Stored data
# # #
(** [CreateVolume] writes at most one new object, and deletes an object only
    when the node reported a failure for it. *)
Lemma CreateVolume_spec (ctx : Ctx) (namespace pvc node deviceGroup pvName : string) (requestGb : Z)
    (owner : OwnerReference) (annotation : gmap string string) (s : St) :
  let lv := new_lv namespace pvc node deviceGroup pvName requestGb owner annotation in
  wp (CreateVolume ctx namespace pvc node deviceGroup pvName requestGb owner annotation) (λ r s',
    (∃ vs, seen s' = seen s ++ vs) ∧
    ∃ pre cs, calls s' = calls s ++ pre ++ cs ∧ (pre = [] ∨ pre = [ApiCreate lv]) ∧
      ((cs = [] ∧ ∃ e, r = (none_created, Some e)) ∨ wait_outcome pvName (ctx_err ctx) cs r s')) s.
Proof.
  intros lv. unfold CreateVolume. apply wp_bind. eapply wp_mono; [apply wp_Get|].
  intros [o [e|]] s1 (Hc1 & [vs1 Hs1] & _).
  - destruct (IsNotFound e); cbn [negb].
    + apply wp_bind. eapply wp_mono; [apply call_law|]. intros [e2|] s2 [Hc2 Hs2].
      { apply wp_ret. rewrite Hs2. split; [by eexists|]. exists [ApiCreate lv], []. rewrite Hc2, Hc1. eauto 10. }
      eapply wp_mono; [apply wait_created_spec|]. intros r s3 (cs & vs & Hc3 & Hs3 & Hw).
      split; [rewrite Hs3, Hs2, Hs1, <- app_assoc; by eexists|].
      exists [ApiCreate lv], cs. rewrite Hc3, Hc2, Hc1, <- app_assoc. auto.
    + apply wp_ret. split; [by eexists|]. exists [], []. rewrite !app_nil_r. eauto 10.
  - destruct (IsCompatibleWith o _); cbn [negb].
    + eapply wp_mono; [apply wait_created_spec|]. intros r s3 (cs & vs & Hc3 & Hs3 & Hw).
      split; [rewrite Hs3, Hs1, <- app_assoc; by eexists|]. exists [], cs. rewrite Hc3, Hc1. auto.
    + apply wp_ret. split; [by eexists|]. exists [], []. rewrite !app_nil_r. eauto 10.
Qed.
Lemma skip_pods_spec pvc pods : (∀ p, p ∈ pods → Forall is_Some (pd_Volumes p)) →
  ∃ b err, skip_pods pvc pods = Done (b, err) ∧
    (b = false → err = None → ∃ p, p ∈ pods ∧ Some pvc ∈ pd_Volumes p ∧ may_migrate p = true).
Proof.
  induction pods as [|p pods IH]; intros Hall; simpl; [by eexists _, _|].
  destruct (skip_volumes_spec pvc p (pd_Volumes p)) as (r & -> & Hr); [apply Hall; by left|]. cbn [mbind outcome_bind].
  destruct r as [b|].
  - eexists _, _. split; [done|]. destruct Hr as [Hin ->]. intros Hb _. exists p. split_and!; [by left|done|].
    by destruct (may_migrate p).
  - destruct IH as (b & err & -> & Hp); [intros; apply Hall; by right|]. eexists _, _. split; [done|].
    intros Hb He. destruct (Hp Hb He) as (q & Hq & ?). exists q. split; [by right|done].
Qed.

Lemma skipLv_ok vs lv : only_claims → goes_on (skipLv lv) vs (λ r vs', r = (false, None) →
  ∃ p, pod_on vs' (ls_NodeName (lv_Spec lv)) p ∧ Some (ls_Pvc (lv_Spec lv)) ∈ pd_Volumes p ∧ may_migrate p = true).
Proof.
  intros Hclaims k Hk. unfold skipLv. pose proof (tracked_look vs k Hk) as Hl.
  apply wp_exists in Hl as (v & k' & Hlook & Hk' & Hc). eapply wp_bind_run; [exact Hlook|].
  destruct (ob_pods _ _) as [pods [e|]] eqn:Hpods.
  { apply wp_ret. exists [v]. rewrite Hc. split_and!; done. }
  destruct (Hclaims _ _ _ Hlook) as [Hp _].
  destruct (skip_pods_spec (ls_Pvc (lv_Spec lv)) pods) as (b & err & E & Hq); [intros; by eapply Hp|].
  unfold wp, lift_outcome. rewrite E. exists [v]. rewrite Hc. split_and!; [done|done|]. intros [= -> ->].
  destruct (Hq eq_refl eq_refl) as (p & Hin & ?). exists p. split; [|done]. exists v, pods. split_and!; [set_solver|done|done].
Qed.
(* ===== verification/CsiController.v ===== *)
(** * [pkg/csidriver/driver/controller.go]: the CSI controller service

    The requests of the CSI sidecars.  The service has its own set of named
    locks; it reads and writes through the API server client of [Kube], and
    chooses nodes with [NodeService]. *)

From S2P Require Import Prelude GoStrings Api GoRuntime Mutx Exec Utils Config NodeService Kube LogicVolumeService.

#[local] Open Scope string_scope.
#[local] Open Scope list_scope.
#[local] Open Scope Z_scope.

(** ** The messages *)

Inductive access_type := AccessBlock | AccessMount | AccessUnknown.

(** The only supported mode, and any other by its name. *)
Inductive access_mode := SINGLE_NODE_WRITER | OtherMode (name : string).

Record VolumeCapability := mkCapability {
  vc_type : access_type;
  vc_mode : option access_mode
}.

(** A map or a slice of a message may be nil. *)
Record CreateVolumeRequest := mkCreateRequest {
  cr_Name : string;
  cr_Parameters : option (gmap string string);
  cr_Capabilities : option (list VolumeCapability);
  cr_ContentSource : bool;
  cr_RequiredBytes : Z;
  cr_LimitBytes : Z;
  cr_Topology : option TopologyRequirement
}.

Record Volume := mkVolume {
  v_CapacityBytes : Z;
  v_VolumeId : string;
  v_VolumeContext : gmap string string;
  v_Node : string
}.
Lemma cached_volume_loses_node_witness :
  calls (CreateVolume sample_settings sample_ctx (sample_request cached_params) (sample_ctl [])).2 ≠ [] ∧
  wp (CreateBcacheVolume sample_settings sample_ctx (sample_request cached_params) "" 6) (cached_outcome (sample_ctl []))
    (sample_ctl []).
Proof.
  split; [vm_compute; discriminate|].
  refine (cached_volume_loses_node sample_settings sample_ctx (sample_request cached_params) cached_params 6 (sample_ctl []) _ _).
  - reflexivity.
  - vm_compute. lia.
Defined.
# # #
## GOAL OF THE EXERCISE
Write down again, exactly as given, only the lines above that fall from the line with "Record CreateVolumeRequest := mkCreateRequest" to the line with "split; [vm_compute; discriminate|].", inclusive.

## EXERCISE ANSWER
Record CreateVolumeRequest := mkCreateRequest {
  cr_Name : string;
  cr_Parameters : option (gmap string string);
  cr_Capabilities : option (list VolumeCapability);
  cr_ContentSource : bool;
  cr_RequiredBytes : Z;
  cr_LimitBytes : Z;
  cr_Topology : option TopologyRequirement
}.

Record Volume := mkVolume {
  v_CapacityBytes : Z;
  v_VolumeId : string;
  v_VolumeContext : gmap string string;
  v_Node : string
}.
Lemma cached_volume_loses_node_witness :
  calls (CreateVolume sample_settings sample_ctx (sample_request cached_params) (sample_ctl [])).2 ≠ [] ∧
  wp (CreateBcacheVolume sample_settings sample_ctx (sample_request cached_params) "" 6) (cached_outcome (sample_ctl []))
    (sample_ctl []).
Proof.
  split; [vm_compute; discriminate|].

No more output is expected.